Unsure of his call, Garcia said he sought the help of three colleagues, the first base, second base, and home plate umpires, yet none reversed his decision. If Baltimore should go on to lose the series, especially in seven games, the "what ifs" will fly fast and furiously, perhaps prompting some to suggest using instant replays to backstop difficult and potentially decisive calls when the situation warrants.
The following morning, columnist Murray Chass in The New York Times raised the possibility that the game could, or should, be replayed from the point that the interference took place. But Chass conceded that American League president Gene Budig would take heat from umpires if it appeared he was not supporting them.
Before New York City Mayor Rudy Giuliani threw out the first pitch of this game at Yankee Stadium, journalists were having a field day with all the angles and story lines impregnating the matchup between the Yankees and Baltimore Orioles.

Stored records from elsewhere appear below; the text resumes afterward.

Definition find_job (p : JobRecord T -> bool) st : option (JobRecord T) := List.find p (js_jobs st).
Definition has_id (job_id : string) j : bool := String.eqb (jr_job_id j) job_id.
Definition has_key (key : string) j : bool := bool_decide (jr_idempotency_key j = Some key).
Definition job_of st (job_id : string) : option (JobRecord T) := find_job (has_id job_id) st.
(** [UPDATE jobs SET set WHERE where]: the store and the count of the rows. *)
Definition update_jobs st (where_ : JobRecord T -> bool) (set_ : JobRecord T -> JobRecord T) : JobStore T * nat :=
  ({| js_jobs := map (fun j => if where_ j then set_ j else j) (js_jobs st); js_events := js_events st |},
   length (List.filter where_ (js_jobs st))).
(** [_append_event]; the key is [AUTOINCREMENT] in a table nothing is deleted from. *)
Definition append_job_event st (job_id event_type : string) (payload : Payload) (at_ : Z) : JobStore T :=
  {| js_jobs := js_jobs st;
     js_events := js_events st ++
       [{| er_event_id := Z.of_nat (length (js_events st)) + 1; er_job_id := job_id; er_event_type := event_type;
           er_event_payload := payload; er_created_at := stamp at_ |}] |}.
(** [execution_token IS NULL OR lease_expires_at IS NULL OR lease_expires_at <= now] *)
Definition lease_free (now : T) j : bool :=
  match jr_execution_token j, jr_lease_expires_at j with
  | Some _, Some lease => not_after lease now
  | _, _ => true
  end.
Definition with_lease j (status : JobStatus) (token : option string) (lease : option T) (now : T) : JobRecord T :=
  {| jr_job_id := jr_job_id j; jr_task_name := jr_task_name j; jr_status := status; jr_payload := jr_payload j;
     jr_idempotency_key := jr_idempotency_key j; jr_payload_fingerprint := jr_payload_fingerprint j;
     jr_result := jr_result j; jr_error := jr_error j; jr_attempt_count := jr_attempt_count j;
     jr_max_attempts := jr_max_attempts j; jr_request_id := jr_request_id j; jr_created_at := jr_created_at j;
     jr_updated_at := now; jr_execution_token := token; jr_lease_expires_at := lease |}.
Definition with_outcome j (status : JobStatus) (result error : Json) (attempt_count : Z) (now : T) : JobRecord T :=
  {| jr_job_id := jr_job_id j; jr_task_name := jr_task_name j; jr_status := status; jr_payload := jr_payload j;
     jr_idempotency_key := jr_idempotency_key j; jr_payload_fingerprint := jr_payload_fingerprint j;
     jr_result := result; jr_error := error; jr_attempt_count := attempt_count;
     jr_max_attempts := jr_max_attempts j; jr_request_id := jr_request_id j; jr_created_at := jr_created_at j;
     jr_updated_at := now;
     jr_execution_token := if finished status then None else jr_execution_token j;
     jr_lease_expires_at := if finished status then None else jr_lease_expires_at j |}.

Definition with_json j (result error : Json) : JobRecord T :=
  {| jr_job_id := jr_job_id j; jr_task_name := jr_task_name j; jr_status := jr_status j; jr_payload := jr_payload j;
     jr_idempotency_key := jr_idempotency_key j; jr_payload_fingerprint := jr_payload_fingerprint j;
     jr_result := result; jr_error := error; jr_attempt_count := jr_attempt_count j;
     jr_max_attempts := jr_max_attempts j; jr_request_id := jr_request_id j; jr_created_at := jr_created_at j;
     jr_updated_at := jr_updated_at j; jr_execution_token := jr_execution_token j;
     jr_lease_expires_at := jr_lease_expires_at j |}.

(** The statements of [claim_job], [renew_job_lease] and [release_job_lease]. *)
Definition claimable (recovery : bool) (now : T) j : bool :=
  bool_decide (jr_status j ∈ if recovery then [ACCEPTED; RUNNING] else [ACCEPTED]) && lease_free now j.
Definition claim_row (recovery : bool) (token : string) (deadline now : T) j : JobRecord T :=
  with_lease j (if recovery && bool_decide (jr_status j = RUNNING) then ACCEPTED else jr_status j)
    (Some token) (Some deadline) now.
Definition renewable (token : string) (now : T) j : bool :=
  bool_decide (jr_execution_token j = Some token) &&
  match jr_lease_expires_at j with Some lease => negb (not_after lease now) | None => false end &&
  open_status (jr_status j).
Definition releasable (token : string) j : bool :=
  bool_decide (jr_execution_token j = Some token) && open_status (jr_status j).

(** The row [create_or_get_job] inserts. *)
Definition new_job (job_id task_name : string) (payload : Payload) (key : option string) (fingerprint : string)
    (max_attempts : Z) (request_id : string) (now : T) : JobRecord T :=
  {| jr_job_id := job_id; jr_task_name := task_name; jr_status := ACCEPTED; jr_payload := payload;
     jr_idempotency_key := key; jr_payload_fingerprint := fingerprint; jr_result := JNull; jr_error := JNull;
     jr_attempt_count := 0; jr_max_attempts := max_attempts; jr_request_id := request_id; jr_created_at := now;
     jr_updated_at := now; jr_execution_token := None; jr_lease_expires_at := None |}.
Definition insert_job st j : JobStore T := {| js_jobs := js_jobs st ++ [j]; js_events := js_events st |}.
(** [_validate_existing_job] *)
Definition validate_existing_job j (task_name fingerprint : string) : result unit :=
  check (String.eqb (jr_task_name j) task_name && String.eqb (jr_payload_fingerprint j) fingerprint)
    IdempotencyConflictError.

(** Reads. *)
Definition list_recoverable_jobs st (task_name : string) (limit : Z) (now : Z) : list (JobRecord T) :=
  take (clamp_limit limit 10000)
    (sort_by (fun a b => not_after (jr_created_at a) (jr_created_at b))
       (List.filter (fun j => String.eqb (jr_task_name j) task_name && open_status (jr_status j) &&
                              lease_free (stamp now) j) (js_jobs st))).
Definition get_job st (job_id : string) : option (JobRecord T) := job_of st job_id.
Definition get_job_by_idempotency_key st (idempotency_key : string) : result (option (JobRecord T)) :=
  key ← normalize_idempotency_key (Some idempotency_key);
  Ok (match key with None => None | Some key => find_job (has_key key) st end).
Definition list_job_events st (job_id : string) (limit : Z) : list (EventRecord T) :=
  take (clamp_limit limit 1000) (List.filter (fun e => String.eqb (er_job_id e) job_id) (js_events st)).
(** [_transaction]: commit, or roll back and raise. *)
Definition transaction_of {A} (operation : JobStore T -> result (A * JobStore T)) : io (JobStore T) A := fun st =>
  match operation st with Ok (a, st') => (st', Ok a) | Raise e => (st, Raise e) end.
End Tables.

(** ** Operations, as both repositories offer them

    [mark_running], [mark_retry_scheduled], [mark_recovery_queued],
    [mark_succeeded] and [mark_failed] are [Transition]s. *)
Record Outcome := {
  ou_target : JobStatus; ou_event : string; ou_payload : Payload; ou_result : Json; ou_error : Json;
  ou_attempt_count : option Z }.
Definition mark_running (attempt : Z) : Outcome :=
  {| ou_target := RUNNING; ou_event := "task_started"; ou_payload := [("attempt", JInt attempt)];
     ou_result := JNull; ou_error := JNull; ou_attempt_count := Some attempt |}.
Definition mark_retry_scheduled (payload : Payload) : Outcome :=
  {| ou_target := ACCEPTED; ou_event := "task_retry_scheduled"; ou_payload := payload;
     ou_result := JNull; ou_error := JNull; ou_attempt_count := None |}.
Definition mark_recovery_queued (payload : Payload) : Outcome :=
  {| ou_target := ACCEPTED; ou_event := "task_recovery_queued"; ou_payload := payload;
     ou_result := JNull; ou_error := JNull; ou_attempt_count := None |}.
Definition mark_succeeded (result : Json) : Outcome :=
  {| ou_target := SUCCEEDED; ou_event := "task_succeeded"; ou_payload := [("result", result)];
     ou_result := result; ou_error := JNull; ou_attempt_count := None |}.
Definition mark_failed (error : Json) : Outcome :=
  {| ou_target := FAILED; ou_event := "task_failed"; ou_payload := [("error", error)];
     ou_result := JNull; ou_error := error; ou_attempt_count := None |}.
Definition outcome_result (o : Outcome) : Json := if bool_decide (ou_target o = SUCCEEDED) then ou_result o else JNull.
Definition outcome_error (o : Outcome) : Json := if bool_decide (ou_target o = FAILED) then ou_error o else JNull.
Definition invalid_transition (current target : JobStatus) : exn :=
  RuntimeError ("invalid job state transition: " +:+ status_text current +:+ " -> " +:+ status_text target).

Inductive JobOp :=
  | CreateOrGet (task_name : string) (payload : Payload) (idempotency_key : option string)
      (max_attempts : Z) (request_id new_id : string)   (** [new_id] is [uuid.uuid4().hex] *)
  | ClaimJob (job_id token : string) (lease_seconds : spec_float) (recovery : bool)
  | RenewLease (job_id token : string) (lease_seconds : spec_float)
  | ReleaseLease (job_id token : string)
  | Transition (job_id : string) (o : Outcome) (token : option string).
Inductive JobReply {J : Type} :=
  | Created (j : J) (reused : bool)
  | Claimed (j : option J)
  | Flag (b : bool)
  | Updated (j : J).
Arguments JobReply : clear implicits.

(** *** [JobRepository]; [now] and [logged] are two readings of [_utc_now()]: the
    operation's and the one of its event. *)
Module Sqlite.
Section Repository.
  Variable fingerprint_of : Payload -> string.  (** [_payload_fingerprint] *)

(** [_lease_deadline] *)
Definition lease_deadline (now execution_token : string) (lease_seconds : spec_float) : result string :=
  start ← from_option Ok (Raise (ValueError "Invalid isoformat string")) (fromisoformat now);
  seconds ← validate_job_lease execution_token lease_seconds;
  let deadline := instant start + timedelta_us seconds in
  _ ← check (in_range deadline) (Exn "OverflowError" "date value out of range");
  Ok (isoformat deadline).
(** [_check_lease] *)
Definition check_lease (j : JobRecord string) (execution_token : option string) (now : string) : result unit :=
  match execution_token, jr_execution_token j, jr_lease_expires_at j with
  | None, None, None => Ok tt
  | Some token, owner, Some lease =>
      if negb (bool_decide (owner = Some token)) then Raise ExecutionLeaseLostError
      else
        match fromisoformat lease, fromisoformat now with
        | Some expires, Some now => raise_when (instant expires <=? instant now) ExecutionLeaseLostError
        | _, _ => Raise (ValueError "Invalid isoformat string")
        end
  | _, _, _ => Raise ExecutionLeaseLostError
  end.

Do you like long-running serials? What could be better than a best-of-seven games engagement between a division champion, New York, and the division rival that dogged the Yankees until finally forced to settle for a wildcard postseason berth?
Is a contrast in playing strengths your thing? Ah, this series is viewed as a classic, with the most prolific home run-hitting team of all-time, Baltimore (257 homers), confronting a Yankee pitching staff that allowed only 143 homers, the fewest by far in the American League.

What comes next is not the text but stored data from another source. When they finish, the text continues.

(* ===== verification/TaskSystem.v ===== *)
(** * Workers over one repository

    The programs of TaskQueue.v run by any number of threads of any number of
    processes against one repository, interleaved at their questions, with
    requests and replies that get lost, threads that die and handlers that do
    anything.  The theorem is the queue's bound: a job's handler is started at
    most [max_attempts] times, and never twice for the same attempt. *)
From S2P Require Import Prelude PyStrings PyTime PyIso PyFloat PyJson JobStore JobLedger TaskQueue.
Local Open Scope string_scope.
Local Open Scope list_scope.
Local Open Scope Z_scope.

(** ** What a thread knows of the attempts

    [Owned id token n most pending]: it claimed the job with the token, and while
    the token owns the job its recorded attempts are [n]; [pending] when attempt [n]
    was recorded for a handler not started yet. *)
Inductive Ghost :=
  | Idle
  | Fresh (token : string)
  | Owned (id token : string) (n most : Z) (pending : bool).
Definition ghost_token (g : Ghost) : option string :=
  match g with Idle => None | Fresh token | Owned _ token _ _ _ => Some token end.
Definition ghost_pending (g : Ghost) : option (string * Z) :=
  match g with Owned id _ n _ true => Some (id, n) | _ => None end.

Definition admissible X (q : Query X) (g : Ghost) : Prop :=
  match q with
  | QRepo (CreateOrGet _ _ _ most _ _) => 1 <= most
  | QRepo (ClaimJob _ token _ _) => g = Fresh token
  | QRepo (Transition id o token) =>
      match ou_attempt_count o with
      | None => True
      | Some a => exists tok n most p, token = Some tok /\ g = Owned id tok n most p /\ n < a <= most /\ 1 <= a /\
                                       finished (ou_target o) = false
      end
  | QRepo _ => True
  | QHandler id a => exists tok most, g = Owned id tok a most true
  | QExecute id token j => g = Owned id token (sp_attempts j) (sp_max_attempts j) false
  | _ => True
  end.
Definition after_repo (op : JobOp) (a : result (JobReply (string * SpecJob))) (g : Ghost) : Ghost :=
  match op with
  | ClaimJob id token _ _ =>
      match a with Ok (Claimed (Some (_, j))) => Owned id token (sp_attempts j) (sp_max_attempts j) false | _ => Idle end
  | Transition _ o _ =>
      match ou_attempt_count o, g, a with
      | None, _, _ => g
      | Some n, Owned id token _ most _, Ok _ => Owned id token n most true
      | _, _, _ => Idle
      end
  | _ => g
  end.
Definition after X (q : Query X) : result X -> Ghost -> Ghost :=
  match q in Query X return result X -> Ghost -> Ghost with
  | QRepo op => after_repo op
  | QToken => fun a _ => match a with Ok token => Fresh token | Raise _ => Idle end
  | QHandler _ _ => fun _ g => match g with Owned id token n most _ => Owned id token n most false | g => g end
  | QExecute _ _ _ => fun a g => match a with Ok _ => Idle | Raise _ => g end
  | _ => fun _ g => g
  end.
Definition becomes X (q : Query X) (a : result X) (g g' : Ghost) : Prop := g' = after X q a g.
Abbreviation counted := (wp admissible becomes).

(** Programs that need no knowledge. *)
Definition careful {A} (p : prog A) : Prop := forall g Q, (forall r g', Q r g') -> counted p g Q.
Lemma careful_bind {A B} (p : prog A) (f : A -> prog B) : careful p -> (forall a, careful (f a)) -> careful (p ≫= f).
Proof. intros Hp Hf g Q H. apply wp_bind, Hp. intros [a|e] g'; [by apply Hf|done]. Qed.
Lemma careful_catch {A} (p : prog A) handler : careful p -> (forall e, careful (handler e)) -> careful (catch p handler).
Proof. intros Hp Hf g Q H. apply wp_catch, Hp. intros [a|e] g'; [done|by apply Hf]. Qed.
Lemma careful_finally {A} (p : prog A) last : careful p -> careful last -> careful (finally p last).
Proof. intros Hp Hl g Q H. apply wp_finally, Hp. intros r g'. apply Hl. by intros []. Qed.
Lemma careful_done {A} (r : result A) : careful (Done r).
Proof. intros g Q H. apply H. Qed.
Lemma careful_ret {A} (a : A) : careful (mret a : prog A).
Proof. apply careful_done. Qed.
Lemma careful_question {A X} (q : Query X) (k : result X -> prog A) :
  (forall g, admissible X q g) -> (forall a, careful (k a)) -> careful (Ask q k).
Proof. intros Hq Hk g Q H. split; [done|]. intros a g' _. by apply Hk. Qed.
Create HintDb careful.
#[export] Hint Resolve careful_done careful_ret : careful.
#[export] Hint Extern 1 (careful (ask _)) => apply careful_question; [done|] : careful.
#[export] Hint Extern 1 (careful (throw _)) => apply careful_done : careful.
Ltac prove_careful :=
  repeat match goal with
  | |- forall _, _ => intros
  | |- careful (match ?x with _ => _ end) => destruct x
  | |- careful (let _ := _ in _) => cbv zeta
  | |- careful (Ask _ _) => apply careful_question; [done|]
  | |- _ => progress auto with careful
  | |- careful (_ ≫= _) => apply careful_bind
  | |- careful (catch _ _) => apply careful_catch
  | |- careful (finally _ _) => apply careful_finally
  end.
(** Programs that change no knowledge either. *)
Definition steady {A} (p : prog A) : Prop := forall g Q, (forall r, Q r g) -> counted p g Q.
Lemma steady_bind {A B} (p : prog A) (f : A -> prog B) : steady p -> (forall a, steady (f a)) -> steady (p ≫= f).
Proof. intros Hp Hf g Q H. apply wp_bind, Hp. intros [a|e]; [by apply Hf|done]. Qed.
Lemma steady_done {A} (r : result A) : steady (Done r).
Proof. intros g Q H. apply H. Qed.
Lemma steady_question {A X} (q : Query X) (k : result X -> prog A) :
  (forall g, admissible X q g) -> (forall a g, after X q a g = g) -> (forall a, steady (k a)) -> steady (Ask q k).
Proof. intros Hq Ha Hk g Q H. split; [done|]. intros a g' Hg. unfold becomes in Hg. rewrite Ha in Hg. subst. by apply Hk. Qed.
Lemma steady_ask {X} (q : Query X) : (forall g, admissible X q g) -> (forall a g, after X q a g = g) -> steady (ask q).
Proof. intros. apply steady_question; [done..|]. intros a. apply steady_done. Qed.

On and on it goes, with loads of alluring factors and facets.
These are baseball's highest-paid teams. New York's $66.5 million payroll is tops, followed by $61.4 million spent by Baltimore.
Both teams are managed by guys who once directed the New York Mets, Joe Torre of the Yankees and Davey Johnson of the Orioles. Johnson, in fact, guided the 1986 Mets to a World Series title. Former Met Darryl Strawberry has rebounded from drug-related problems, and now suits up for the Yankees.
One club (Baltimore) has an incredibly admired veteran shortstop (Cal Ripken), the other an immensely poised rookie (Derek Jeter) at this same key position.
One has a controversial owner (New York's George Steinbrenner), the other a suddenly controversial second baseman (Roberto Alomar).
One plays in the house that Ruth built (Yankee Stadium), the other in the city where the Babe was born.